Às vezes tenho pesadelos com a cena de Taika Waititi ganhando um Oscar de Melhor Roteiro Adaptado por Jojo Rabbit. Não só por ter desbancado o ótimo Adoráveis Mulheres, mas por ter colocado o cineasta neozelandês em um pedestal que não merecia – grande parte de seus filmes contam com um humor histriônico exagerado, buscando apenas polemizar. Não concorda? Então vá ver Quem Fizer Ganha, novo Taika que chega aos cinemas nesta quinta, 14.
Inspirada em uma história real, o longa conta a história de Thomas Rongen (Michael Fassbender), técnico holandês de futebol que é enviado à Samoa Americana para tentar “dar um jeito” no time. Naquele momento, a seleção do pequeno país do Pacífico era o pior time do ranking da FIFA. O norte-americano, enviado para lá como uma espécie de punição, era a última esperança do time – que tomou a maior goleada da história, por 31 a 0. É desesperador.
É a típica história do “branco salvador”, pronto para resgatar uma pequena nação do caos. É um tipo de história que se repete no cinema de Hollywood há décadas, em filmes como Um Sonho Possível, Mentes Perigosas, Histórias Cruzadas e por aí vai. É a lenda, que se expande para além das fronteiras do cinema, de que os americanos e europeus – sempre brancos – são a tábua de salvação de um mundo ignorante e sem qualquer habilidade. Os brancos, aqui, são superiores.
Alguém pode até comentar que o filme não pode se encaixar nisso, já que é uma história real. É verdade até certo ponto. Afinal, Taika Waititi parece forçar esse sentimento goela abaixo. Nesse retrato, ninguém, absolutamente ninguém na Samoa Americana é capaz de pensar racionalmente. O retrato do cineasta neozelandês busca a caricatura a qualquer custo, usando a história e a personalidade daquele povo como escape necessário do humor. Já o personagem holandês de Fassbender está sempre sério, não faz piadas. Virtuosismo versus barbárie.
E quando você acha que não pode piorar, Quem Fizer Ganha comete uma barbaridade: brinca com uma personagem trans real, que jogava na seleção da Samoa Americana. Ela nunca é tratada com respeito. Quando o roteiro a insere na trama, logo surgem piadinhas desnecessárias sobre seu estilo de jogo. Quando ela sofre por parar de tomar hormônios para poder jogar futebol, o filme encaixa ali uma trama de superação e de “todos por um”.

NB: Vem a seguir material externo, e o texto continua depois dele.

(** * PaperStore: a shallow embedding of [src/db/db_manager.py]

  The module under study is a thin data-access layer over an embedded
  SQLite database: three tables ([papers], [tags], [paper_tags]) and five
  operations ([add_paper], [get_paper], [search_papers], [add_tags],
  [update_paper]).

  Layout of this development:
  - [PyStr]   : the two Python string primitives the code relies on,
                [','.join(..)] and [.split(',')];
  - [Like]    : the engine's [LIKE] operator (['%'], ['_'], ASCII case
                folding) and the plain "contains, ignoring case" relation;
  - [Sql]     : values, rows, the store and the statements the code issues;
  - [Py]      : a small state-and-exception monad for the Python control
                flow ([try] / [except sqlite3.Error] / [finally]);
  - [DBManager] : the five operations, line by line;
  - [Obs]     : the vocabulary of the properties (what a run leaves behind,
                the search filter in the words of the specification, the
                schema constraints, the reachable worlds);
  - [Sample]  : a few concrete records and stores;
  - [More]    : further vocabulary (stored text forms, the tag reference
                invariant, ASCII lower case) and more sample records;
  - the properties, one section per operation, then the properties of
    their compositions (insert then look up, update then look up, tags,
    search against lookup).

  Modelling boundary.  The engine is deterministic: a statement fails only
  for a reason that its parameters and the current rows determine (a value
  of a type the driver cannot bind, a NOT NULL or uniqueness constraint).
  Failures of the environment (I/O, locking, memory, the 64-bit rowid
  ceiling) are outside the model.  Characters are 8-bit ([ascii]); the
  operands of [LIKE] are read as C strings, up to the first NUL; Python
  values range over the types the data model uses: [None], [bool], [str]
  and lists of [str].  A connection counts as open from [connect] until an
  explicit [close()]; what the garbage collector does with a connection
  that was dropped is not modelled.  A SELECT returns its rows in table
  order here; the engine promises no order. *)

From Stdlib Require Import ZArith Ascii String Bool.
From stdpp Require Import gmap strings list fin_maps pretty.

Local Open Scope string_scope.

(** ** Python string primitives *)

Module PyStr.

(** [sep.join(l)] for a list of strings. *)
Definition join (sep : string) (l : list string) : string :=
  String.concat sep l.

(** Iterating over a [str] yields its one-character substrings. *)
Fixpoint chars (s : string) : list string :=
  match s with
  | EmptyString => []
  | String c s' => String c EmptyString :: chars s'
  end.

(** [s.split(sep)] for a one-character separator: never returns the empty
    list, [''.split(',') == ['']]. *)
Fixpoint split (sep : ascii) (s : string) : list string :=
  match s with
  | EmptyString => [EmptyString]
  | String c s' =>
      if Ascii.eqb c sep then EmptyString :: split sep s'
      else match split sep s' with
           | h :: t => String c h :: t
           | [] => [String c EmptyString]
           end
  end.

(** [c in s] for a character. *)
Fixpoint has_char (c : ascii) (s : string) : bool :=
  match s with
  | EmptyString => false
  | String d s' => Ascii.eqb d c || has_char c s'
  end.

Definition comma : ascii := ","%char.

End PyStr.

(** ** The engine's pattern-match operator *)

Module Like.

(** ASCII case folding, as the engine's [LIKE] does it: only ['A'..'Z']. *)
Definition to_lower (c : ascii) : ascii :=
  let n := nat_of_ascii c in
  if (65 <=? n)%nat && (n <=? 90)%nat then ascii_of_nat (n + 32) else c.

Definition ci_eqb (c d : ascii) : bool :=
  Ascii.eqb (to_lower c) (to_lower d).

Definition percent : ascii := "%"%char.
Definition underscore : ascii := "_"%char.

(** [like p s]: does the text [s] match the pattern [p]?  ['%'] stands for
    any run of characters (possibly empty), ['_'] for exactly one
    character, every other character for itself up to ASCII case.  There
    is no escape character: the statements carry no ESCAPE clause. *)
Fixpoint like (p : string) (s : string) {struct p} : bool :=
  match p with
  | EmptyString => match s with EmptyString => true | _ => false end
  | String c p' =>
      if Ascii.eqb c percent then
        (fix star (s : string) : bool :=
           like p' s ||
           match s with
           | EmptyString => false
           | String _ s' => star s'
           end) s
      else if Ascii.eqb c underscore then
        match s with
        | EmptyString => false
        | String _ s' => like p' s'
        end
      else
        match s with
        | EmptyString => false
        | String d s' => ci_eqb c d && like p' s'
        end
  end.

(** The words of the specification: [q] occurs in [s] as a substring,
    ignoring ASCII case. *)
Fixpoint ci_prefix (q s : string) : bool :=
  match q with
  | EmptyString => true
  | String c q' =>
      match s with
      | EmptyString => false
      | String d s' => ci_eqb c d && ci_prefix q' s'
      end
  end.

Fixpoint ci_substring (q s : string) : bool :=
  ci_prefix q s ||
  match s with
  | EmptyString => false
  | String _ s' => ci_substring q s'
  end.

(** Exact (case-sensitive) containment, for comparison. *)
Fixpoint prefix (q s : string) : bool :=
  match q with
  | EmptyString => true
  | String c q' =>
      match s with
      | EmptyString => false
      | String d s' => Ascii.eqb c d && prefix q' s'
      end
  end.

Fixpoint substring_of (q s : string) : bool :=
  prefix q s ||
  match s with
  | EmptyString => false
  | String _ s' => substring_of q s'
  end.

Definition is_wildcard (c : ascii) : bool :=
  Ascii.eqb c percent || Ascii.eqb c underscore.

Fixpoint wildcard_free (q : string) : bool :=
  match q with
  | EmptyString => true
  | String c q' => negb (is_wildcard c) && wildcard_free q'
  end.

(** The f-string [f"%{query}%"]. *)
Definition contains_pattern (query : string) : string :=
  String percent (query ++ String percent EmptyString).

(** The engine reads both operands of [LIKE] as C strings: an embedded
    NUL character ends the pattern and the text. *)
Definition nul : ascii := Ascii.zero.

Fixpoint c_str (s : string) : string :=
  match s with
  | EmptyString => EmptyString
  | String c s' => if Ascii.eqb c nul then EmptyString else String c (c_str s')
  end.

Fixpoint nul_free (s : string) : bool :=
  match s with
  | EmptyString => true
  | String c s' => negb (Ascii.eqb c nul) && nul_free s'
  end.

(** [x LIKE p] for two texts. *)
Definition sql_like (p s : string) : bool := like (c_str p) (c_str s).

(** What the wildcards make of a query, in plain words: [q1] occurs in
    [s] and [q2] occurs somewhere after it ([ci_follows]), or right after
    it with exactly one character in between ([ci_one_between]), ignoring
    ASCII case. *)
Fixpoint skip (n : nat) (s : string) : string :=
  match n, s with
  | O, _ => s
  | S n', String _ s' => skip n' s'
  | S _, EmptyString => EmptyString
  end.

Fixpoint ci_follows (q1 q2 s : string) : bool :=
  ci_prefix q1 s && ci_substring q2 (skip (String.length q1) s)
  || match s with
     | EmptyString => false
     | String _ s' => ci_follows q1 q2 s'
     end.

Fixpoint ci_one_between (q1 q2 s : string) : bool :=
  ci_prefix q1 s
  && match skip (String.length q1) s with
     | EmptyString => false
     | String _ s' => ci_prefix q2 s'
     end
  || match s with
     | EmptyString => false
     | String _ s' => ci_one_between q1 q2 s'
     end.

End Like.

(** ** The storage engine: values, rows, statements *)

Module Sql.

(** Python values a caller may put in a record or bind to a statement. *)
Inductive pyval :=
| PNone
| PBool (b : bool)
| PStr (s : string)
| PList (l : list string).

(** What the driver hands to the engine for a bound parameter. *)
Inductive bound :=
| BNull
| BInt (z : Z)
| BText (s : string).

(** A stored value.  [CNumeric s] is what the NUMERIC coercion of the
    [is_paywalled] column makes of the text [s] (a number when [s] reads
    as one, [s] itself otherwise); the coercion is a function of [s] and
    is not unfolded here. *)
Inductive cell :=
| CNull
| CInt (z : Z)
| CText (s : string)
| CNumeric (s : string).

Inductive sqlite_error :=
| BindingError (index : nat)        (* parameter of an unsupported type *)
| BindingCount                      (* wrong number of parameters *)
| NotNullFailed (column : string)   (* NOT NULL constraint failed *)
| UniqueFailed (column : string)    (* UNIQUE constraint failed *)
| NoSuchColumn (column : string).

Inductive res (A : Type) :=
| Ok (a : A)
| Err (e : sqlite_error).
Arguments Ok {A} a.
Arguments Err {A} e.

#[global] Instance res_ret : MRet res := fun A a => Ok a.
#[global] Instance res_bind : MBind res := fun A B f m =>
  match m with
  | Ok a => f a
  | Err e => Err e
  end.

(** [None], [bool] (an [int]) and [str] are bindable; a list is not. *)
Definition bind (v : pyval) : option bound :=
  match v with
  | PNone => Some BNull
  | PBool b => Some (BInt (if b then 1 else 0))
  | PStr s => Some (BText s)
  | PList _ => None
  end.

(** Parameters are bound left to right; positions count from 1. *)
Fixpoint bind_all (i : nat) (vs : list pyval) : res (list bound) :=
  match vs with
  | [] => Ok []
  | v :: vs' =>
      match bind v with
      | None => Err (BindingError i)
      | Some b => bs ← bind_all (S i) vs'; Ok (b :: bs)
      end
  end.

(** Column affinity TEXT: an integer is stored as its decimal text. *)
Definition text_affinity (b : bound) : option string :=
  match b with
  | BNull => None
  | BInt z => Some (pretty z)
  | BText s => Some s
  end.

(** Column affinity NUMERIC (the declared type BOOLEAN). *)
Definition numeric_affinity (b : bound) : cell :=
  match b with
  | BNull => CNull
  | BInt z => CInt z
  | BText s => CNumeric s
  end.

Definition text_cell (o : option string) : cell :=
  match o with
  | None => CNull
  | Some s => CText s
  end.

Definition not_null (column : string) (o : option string) : res string :=
  match o with
  | Some s => Ok s
  | None => Err (NotNullFailed column)
  end.

(** One row of [papers].  NOT NULL columns hold a [string]; nullable TEXT
    columns an [option string].  The key is nullable: the engine admits
    NULL in a PRIMARY KEY that is not an INTEGER one. *)
Record paper_row := PaperRow {
  r_id : option string;
  r_title : string;
  r_authors : string;
  r_abstract : option string;
  r_source : string;
  r_publication_date : string;
  r_access_date : string;
  r_pdf_path : option string;
  r_bibtex_path : option string;
  r_endnote_path : option string;
  r_is_paywalled : cell;
  r_summary : option string;
  r_implications : option string;
  r_topic_category : option string;
  r_error_log : option string
}.

(** [tags(id INTEGER PRIMARY KEY AUTOINCREMENT, name TEXT NOT NULL UNIQUE)]
    and [paper_tags(paper_id, tag_id)]; [tags_seq] is the AUTOINCREMENT
    counter the engine keeps for [tags]. *)
Record store := Store {
  papers : list paper_row;
  tags : list (Z * string);
  tags_seq : Z;
  paper_tags : list (string * Z)
}.

Definition empty_store : store :=
  {| papers := []; tags := []; tags_seq := 0; paper_tags := [] |}.

Definition set_papers (ps : list paper_row) (s : store) : store :=
  {| papers := ps; tags := tags s; tags_seq := tags_seq s;
     paper_tags := paper_tags s |}.

Definition has_id (pid : string) (r : paper_row) : bool :=
  bool_decide (r_id r = Some pid).

(** Uniqueness of the key: NULL never conflicts. *)
Definition id_taken (id : option string) (ps : list paper_row) : bool :=
  match id with
  | None => false
  | Some pid => existsb (has_id pid) ps
  end.

(** [INSERT INTO papers (id, title, authors, abstract, source,
    publication_date, access_date, pdf_path, bibtex_path, endnote_path,
    is_paywalled, summary, implications, topic_category) VALUES (?, ...)]:
    [error_log] is not in the column list and takes its default, NULL. *)
Definition insert_paper (params : list pyval) (s : store) : res store :=
  bs ← bind_all 1 params;
  match bs with
  | [id; title; authors; abstract; source; publication_date; access_date;
     pdf_path; bibtex_path; endnote_path; is_paywalled; summary;
     implications; topic_category] =>
      title' ← not_null "title" (text_affinity title);
      authors' ← not_null "authors" (text_affinity authors);
      source' ← not_null "source" (text_affinity source);
      publication_date' ←
        not_null "publication_date" (text_affinity publication_date);
      access_date' ← not_null "access_date" (text_affinity access_date);
      if id_taken (text_affinity id) (papers s)
      then Err (UniqueFailed "id")
      else
        Ok (set_papers
              (papers s ++
               [{| r_id := text_affinity id;
                   r_title := title';
                   r_authors := authors';
                   r_abstract := text_affinity abstract;
                   r_source := source';
                   r_publication_date := publication_date';
                   r_access_date := access_date';
                   r_pdf_path := text_affinity pdf_path;
                   r_bibtex_path := text_affinity bibtex_path;
                   r_endnote_path := text_affinity endnote_path;
                   r_is_paywalled := numeric_affinity is_paywalled;
                   r_summary := text_affinity summary;
                   r_implications := text_affinity implications;
                   r_topic_category := text_affinity topic_category;
                   r_error_log := None |}])
              s)
  | _ => Err BindingCount
  end.
(** X15 ([getTask], [#findByLabel]): [getTask] rejects an empty label or
    one with white space; otherwise it returns the first member that carries
    the label (a later member with the same label is never returned), and
    throws the error that names the label when no member carries it.  The
    chain is not changed. *)
Theorem getTask_returns_the_first_with_the_label w c label :
  Forall (λ v, is_Some (labelOf w v)) (members w c) →
  (isEmptyOrNull label = true ∨ hasWhiteSpace label = true →
   ∃ e, getTask c label w = ([], Throw e, w) ∧ err_kind e = KError) ∧
  (isEmptyOrNull label = false → hasWhiteSpace label = false →
   (∀ pre v post,
      members w c = pre ++ v :: post →
      labelOf w v = Some label →
      Forall (λ x, labelOf w x ≠ Some label) pre →
      getTask c label w = ([], Normal v, w)) ∧
   (Forall (λ x, labelOf w x ≠ Some label) (members w c) →
    getTask c label w =
      ([], Throw (newError (label +:+ " cannot be found!")), w))).
Proof.
  intros Hall. split.
  - unfold getTask. intros [->| Hws]; [by eexists|].
    destruct (isEmptyOrNull label); [by eexists|]. rewrite Hws. by eexists.
  - intros He Hws. unfold getTask. rewrite He, Hws. unfold bind.
    rewrite (findByLabel_spec _ _ _ Hall). split.
    + intros pre v post Hmem Hv Hpre.
      rewrite Hmem, (firstWithLabel_first _ _ _ _ _ O Hv Hpre).
      unfold chainOf, gets. fold (members w c). rewrite Hmem. cbn.
      by rewrite list_lookup_middle.
    + intros Hnone. by rewrite (firstWithLabel_absent _ _ _ O Hnone).
Qed.

Lemma getTask_returns_the_first_with_the_label_witness :
  getTask 0 "build" duplicated = ([], Normal (VTask 0), duplicated) ∧
  getTask 0 "deploy" duplicated =
    ([], Throw (newError "deploy cannot be found!"), duplicated).
Proof.
  assert (Forall (λ v, is_Some (labelOf duplicated v)) (members duplicated 0)) as Hall.
  { repeat constructor; by eexists. }
  destruct (proj2 (getTask_returns_the_first_with_the_label duplicated O "build" Hall)
              eq_refl eq_refl) as [Hfirst _].
  destruct (proj2 (getTask_returns_the_first_with_the_label duplicated O "deploy" Hall)
              eq_refl eq_refl) as [_ Hnone].
  split.
  - apply (Hfirst [] (VTask O) [VTask 1%nat]); [reflexivity|reflexivity|constructor].
  - apply Hnone. repeat constructor; discriminate.
Defined.

Lemma flagged_flagged c v v' w : flagged c v (flagged c v' w) = flagged c v w.
Proof.
  unfold flagged. cbn. f_equal. rewrite alter_alter_eq. by apply alter_ext.
Qed.

(** X16 ([breakChain], [TaskChain.run]): [run] resets the abort flag
    before the first task: a [breakChain] before the run has no effect on
    it. *)
Theorem run_forgets_an_earlier_abort c value inputs w :
  (breakChain c value ;;; TaskChain_run c inputs) w = TaskChain_run c inputs w.
Proof.
  unfold TaskChain_run, breakChain, setStopChain, chainOf. unfoldM.
  rewrite flagged_flagged. cbn [flagged chains].
  rewrite !lookup_alter_eq.
  destruct (chains w !! c) as [ch|]; cbn; [|done].
  by destruct (runTasks _ _ _ _) as [[tr r] w'].
Qed.

Lemma kept_refl w : kept w w.
Proof. by repeat split. Qed.

Lemma kept_trans w1 w2 w3 : kept w1 w2 → kept w2 w3 → kept w1 w3.
Proof.
  intros (Ht & Hl & Hm) (Ht' & Hl' & Hm').
  split; [congruence|]. split; [congruence|]. intros c. by rewrite Hm', Hm.
Qed.

Lemma kept_flagged c v w : kept w (flagged c v w).
Proof.
  split; [done|]. split; [done|]. intros c'. unfold members, flagged. cbn.
  destruct (decide (c' = c)) as [->|Hc].
  - rewrite lookup_alter_eq. by destruct (chains w !! c).
  - by rewrite lookup_alter_ne.
Qed.

Lemma run_kept v context w tr r w' :
  run v context w = (tr, r, w') → kept w w'.
Proof.
  intros Hrun. destruct (labelOf w v) as [l|] eqn:Hl.
  - apply labelOf_Some in Hl as (t & obj & -> & Hobj & _). cbn [run] in Hrun.
    destruct (Task_run_outcome _ _ _ _ _ _ _ Hobj Hrun) as (_ & Hout & _).
    destruct r as [[[[] res]|]|]; cbn in Hout;
      try (subst; apply kept_refl);
      destruct Hout as [_ Hset]; unfold settled in Hset;
      (destruct (truthy _);
        [destruct Hset as (c & _ & ->); apply kept_flagged
        |subst; apply kept_refl]).
  - destruct (run_other w v context Hl) as [e He].
    rewrite He in Hrun. injection Hrun as <- <- <-. apply kept_refl.
Qed.

Lemma getName_world v w : (getName v w).2 = w.
Proof.
  destruct v; try done. cbn. unfoldM. by destruct (tasks w !! ref).
Qed.

Lemma runTasks_kept c : ∀ todo context w tr r w',
  runTasks c todo context w = (tr, r, w') → kept w w'.
Proof.
  induction todo as [|task rest IH]; intros context w tr r w'.
  { cbn. intros [= <- <- <-]. apply kept_refl. }
  cbn [runTasks]. unfold bind at 1.
  destruct (run task context w) as [[tr1 r1] w1] eqn:Hrun.
  pose proof (run_kept _ _ _ _ _ _ Hrun) as Hk1.
  destruct r1 as [[[ok result]|]|e].
  2:{ cbn. by intros [= <- <- <-]. }
  2:{ by intros [= <- <- <-]. }
  unfold bind at 1.
  pose proof (getName_world task w1) as Hn.
  destruct (getName task w1) as [[trn [label|e]] wn]; cbn in Hn; subst wn.
  2:{ by intros [= <- <- <-]. }
  unfold bind, emit, stopChainOf, gets, ret. cbn [app].
  destruct (truthy (default VUndefined (c_stopChain <$> chains w1 !! c))).
  - by intros [= <- <- <-].
  - destruct (runTasks c rest _ w1) as [[tr2 r2] w2] eqn:Hrest.
    intros [= <- <- <-].
    eapply kept_trans; [exact Hk1|]. by eapply IH.
Qed.

(** X17 ([TaskChain.run]), for actions that write to no task and to no
    chain, and listeners that do nothing but call [detail.breakChain]: a
    run, however it ends, leaves the tasks, the listeners and the members
    of every chain as they were; abort flags are all that it writes. *)
Theorem run_keeps_tasks_listeners_and_members w c inputs tr r w' :
  TaskChain_run c inputs w = (tr, r, w') → kept w w'.
Proof.
  unfold TaskChain_run, setStopChain, chainOf. unfoldM.
  destruct (runTasks _ _ _ _) as [[tr2 r2] w2] eqn:Hrun.
  intros [= <- <- <-].
  eapply kept_trans; [apply (kept_flagged c (VBool false))|].
  by eapply runTasks_kept.
Qed.

Lemma run_keeps_tasks_listeners_and_members_witness :
  kept duplicated (TaskChain_run 0 VNull duplicated).2.
Proof.
  destruct (TaskChain_run 0 VNull duplicated) as [[tr r] w'] eqn:Hrun.
  exact (run_keeps_tasks_listeners_and_members duplicated O VNull tr r w' Hrun).
Defined.






End ChainExtras.

(** ** The providers across calls *)

Module ProviderExtras.
Import Wrapper Providers MoreFixtures.

Lemma callTimes_add {S R} (f : S → R * S) a : ∀ b s,
  callTimes f (a + b) s =
    ((callTimes f a s).1 ++ (callTimes f b (callTimes f a s).2).1,
     (callTimes f b (callTimes f a s).2).2).
Proof.
  induction a as [|a IH]; intros b s.
  - cbn. by destruct (callTimes f b s).
  - cbn. destruct (f s) as [r s1]. rewrite IH.
    destruct (callTimes f a s1) as [rs s2]. cbn.
    by destruct (callTimes f b s2).
Qed.

Lemma provider_cached construct o c n :
  callTimes (provider construct) n (mkCache (Some o) c) =
    (replicate n (Success (VObject o)), mkCache (Some o) c).
Proof.
  induction n as [|n IH]; [done|]. cbn. by rewrite IH.
Qed.

Lemma provider_failing construct k n : ∀ j,
  (∀ i, (i < k)%nat → ∃ e, construct i = Throw e) →
  (j + n ≤ k)%nat →
  callTimes (provider construct) n (mkCache None j) =
    (replicate n (Failure failedToCreate), mkCache None (j + n)).
Proof.
  induction n as [|n IH]; intros j Hfail Hle.
  - cbn. by rewrite Nat.add_0_r.
  - cbn. destruct (Hfail j) as [e ->]; [lia|].
    rewrite (IH (S j) Hfail) by lia. do 2 f_equal. lia.
Qed.

(** X19 ([createAppOctokitProvider], [createUserOctokitProvider] of the
    wrapper): the provider constructs a client on every call until a
    construction succeeds, answering each failure with the same generic
    error; from the first success on it answers with that client and
    constructs no more. *)
Theorem provider_constructs_until_the_first_success construct k o :
  (∀ i, (i < k)%nat → ∃ e, construct i = Throw e) →
  construct k = Normal o →
  (∀ n, (n ≤ k)%nat →
     callTimes (provider construct) n emptyCache =
       (replicate n (Failure failedToCreate), mkCache None n)) ∧
  (∀ m,
     callTimes (provider construct) (k + S m) emptyCache =
       (replicate k (Failure failedToCreate) ++ replicate (S m) (Success (VObject o)),
        mkCache (Some o) (S k))).
Proof.
  intros Hfail Hok. split.
  - intros n Hn. apply (provider_failing construct k n O Hfail). lia.
  - intros m. rewrite callTimes_add.
    unfold emptyCache. rewrite (provider_failing construct k k O Hfail) by lia.
    cbn [fst snd callTimes provider cachedOctokit constructions Nat.add].
    rewrite Hok, provider_cached. done.
Qed.

Lemma provider_constructs_until_the_first_success_witness :
  callTimes (provider thirdConstruction) 5 emptyCache =
    ([Failure failedToCreate; Failure failedToCreate;
      Success (VObject 9); Success (VObject 9); Success (VObject 9)],
     mkCache (Some 9%nat) 3).
Proof.
  apply (proj2 (provider_constructs_until_the_first_success thirdConstruction 2 9%nat
                  ltac:(intros i Hi; exists (newError "Bad credentials");
                        destruct i as [|[|i]]; [reflexivity|reflexivity|lia])
                  eq_refl) 2%nat).
Defined.

(** X20 (src/tasks/createAppOctokitProvider.js): the provider of the
    module never caches: each of [n] calls constructs a client and hands on
    what the construction completed with, a failure included, and
    [cachedOctokit] is [null] afterwards. *)
Theorem module_provider_never_caches construct n :
  callTimes (moduleProvider construct) n emptyCache =
    (map (handedOn construct) (seq 0 n), mkCache None n).
Proof.
  unfold emptyCache.
  assert (∀ j, callTimes (moduleProvider construct) n (mkCache None j) =
               (map (handedOn construct) (seq j n), mkCache None (j + n))) as H.
  { induction n as [|n IH]; intros j.
    - cbn. by rewrite Nat.add_0_r.
    - cbn. rewrite IH. unfold handedOn. do 2 f_equal. lia. }
  exact (H O).
Qed.

(** X21 ([createSodiumProvider]), for calls made one after the other,
    each when the one before it has settled: when the library becomes
    ready, the first call awaits it and every call returns the library,
    with one await in all; when its readiness fails, every call awaits
    again and fails with that error. *)
Theorem sodium_is_awaited_until_ready sodiumLib n :
  callTimes (sodiumProvider (Normal tt) sodiumLib) (S n) (mkSodium false 0) =
    (replicate (S n) (Normal sodiumLib), mkSodium true 1) ∧
  (∀ e, callTimes (sodiumProvider (Throw e) sodiumLib) n (mkSodium false 0) =
          (replicate n (Throw e), mkSodium false n)).
Proof.
  split.
  - cbn.
    assert (∀ m, callTimes (sodiumProvider (Normal tt) sodiumLib) m (mkSodium true 1) =
                 (replicate m (Normal sodiumLib), mkSodium true 1)) as H.
    { induction m as [|m IH]; [done|]. cbn. by rewrite IH. }
    by rewrite H.
  - intros e.
    assert (∀ j, callTimes (sodiumProvider (Throw e) sodiumLib) n (mkSodium false j) =
                 (replicate n (Throw e), mkSodium false (j + n))) as H.
    { induction n as [|n IH]; intros j.
      - cbn. by rewrite Nat.add_0_r.
      - cbn. rewrite IH. do 2 f_equal. lia. }
    exact (H O).
Qed.

End ProviderExtras.

(** ** The functions that make one request *)

Module CallerExtras.
Import Wrapper RetryFacts BuilderFacts BuilderExtras Fluent Callers Fixtures MoreFixtures.

Lemma step_done_resolves callback n interval fr f i c :
  step callback n interval (VFunction fr f) i = Done c →
  ∃ r, c = Normal (Some r).
Proof.
  unfold step. destruct (callback i) as [v|e]; [intros [= <-]; by eexists|].
  cbn [call_breaker]. destruct (f e) as [[] err]; [intros [= <-]; by eexists|].
  destruct (js_ge (VNumber i) n); [intros [= <-]; by eexists|done].
Qed.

Além disso, há uma cena que beira o criminoso: em determinado momento, o personagem de Rongen trata Jaiyah (Kaimana), a personagem trans, por seu nome de batismo. É transfóbico, violento contra ela. A que tudo indica, puro recurso de roteiro – afinal, não há qualquer registro de que o treinador foi realmente transfóbico contra a personagem. Pelo contrário. Qual o motivo, então, de colocar isso no filme? Havia respeito entre as pessoas ao redor de Jaiyah.
O filme pode até ser fofo e causar aquele arrepio de filmes que falam sobre competições esportivas e com finais apoteóticos, como o já clássico Um Domingo Qualquer – que é citado aqui – ou o recente Campeões. Mas não importa: mesmo sendo eficaz na história de superação, Quem Fizer Ganha não consegue apagar seus erros grotescos. Taika Waititi, que parece viver de polêmicas, passou do limite aqui – como já tinha dado indícios lá em Jojo Rabbit. Mas, hoje queridinho de Hollywood, é questão de tempo até ele cometer outra atrocidade nas telas.